Fig 3.

Microbial MISPA assay quantification. (A) NGS analysis of the 147 individual barcoded proteins. The color scale indicates the raw count reads of NGS. (B) NGS analysis of multiplexed MISPA library with 147 barcoded proteins. Severe acute respiratory syndrome coronavirus 2 (SARS-CoV-2) wRBD, omicron receptor-binding domain (oRBD), and nucleocapsid (NC) are indicated by arrows. The cutoff value set by blank control [barcoding without protein, mean + 3× standard deviation (SD)] was used to determine the presence of individual barcoded proteins (dotted line).
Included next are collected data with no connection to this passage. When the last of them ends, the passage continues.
(* ===== verification/SupervisorAttention.v ===== *)
(** * What the supervisor is told of its workers

    Models apps/android/src/data/globalSupervisorAttention.ts with the rows of
    globalSupervisorAttentionStorage.types.ts and the store of
    globalSupervisorAttentionStorage.web.ts: the durable relations between a
    supervisor and its worker chats, the reduction of what happens in a worker
    chat to attention events, their deduplication, order, acknowledgement and
    retention.  Operations run one after the other on the promise chain of the
    owner; each is a segment up to its commit and a continuation.

    A stored row has non-empty ids (no operation writes another); a time is an
    integer, and the product of a fractional number of seconds with 1000 is a
    parameter. *)
From S2P Require Import Prelude JsMap Json JsonText SafeText ThreadItems ThreadEvents MemoryCache.

(** ** Rows *)

Record ChatRef := { connectionId : jstr; threadId : jstr }.

#[export] Instance ChatRef_eq_dec : EqDecision ChatRef.
Proof. solve_decision. Defined.

Inductive AttentionKind := Blocked | Completed | Failed | NeedsInput.

#[export] Instance AttentionKind_eq_dec : EqDecision AttentionKind.
Proof. solve_decision. Defined.

(** An attention event but for its two chats. *)
Record AttentionSource :=
  { eventId : jstr; kind : AttentionKind; observedAt : Z; sourceCursor : option Z;
    summary : jstr; turnId : option jstr }.

Record AttentionEvent := { source : AttentionSource; supervisor : ChatRef; worker : ChatRef }.

Record AttentionCandidate := { c_source : AttentionSource; c_threadId : jstr }.

Inductive RelationStatus := Creating (source : jstr) | Active.
Inductive AttentionState := Acknowledged | Pending.
Inductive SpokenPolicy := Muted | Snoozed (until : Z).

#[export] Instance AttentionState_eq_dec : EqDecision AttentionState.
Proof. solve_decision. Defined.

Inductive RowBody :=
| Relation (createdAt : Z) (status : RelationStatus)
| Attention (attention : AttentionEvent) (state : AttentionState)
| SpeechPolicy (policy : SpokenPolicy).

Record StoredRow :=
  { row_id : jstr; row_observedAt : Z; body : RowBody;
    supervisorConnectionId : jstr; supervisorThreadId : jstr;
    workerConnectionId : jstr; workerThreadId : option jstr }.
The mean spike-in normalized ratio (SINR) value for all proteins was 17.8 ± 13.0. (C) Bar plot of the reproducibility of 147-antigen MISPA. The coefficients of variance (CVs) for all 147 antigens had a median of 23.7% ± 6.7%. Sample order is from highest to lowest SINR value (left to right). (D) The reproducibility of selected antigens [SARS-CoV-2 wRBD, NC, oRBD, Epstein-Barr virus (EBV) EBNA1, and NC proteins of human coronavirus (HCoVs)] were plotted between two independently run MISPA assays on 185 samples. The CVs and linear regression R ² values are listed in the lower right corner for each plot. (E) Reproducibility of a contrived sample. A commercial contrived pre-2019 pooled serum was analyzed for 147 antigens in MISPA. The responses of all 147 antigens were compared between two independent assays. The mean value was plotted as a red dot with whiskers indicating 1× SD. The linear regression equation and R ² values are shown in the lower right corner. (F) Reproducibility of SARS-CoV-2 wRBD, NC, and EBNA-1 in two independent protein libraries (_147 and _184). The responses were compared between the same 81 samples. The linear regression R ² values are shown in the lower right corner.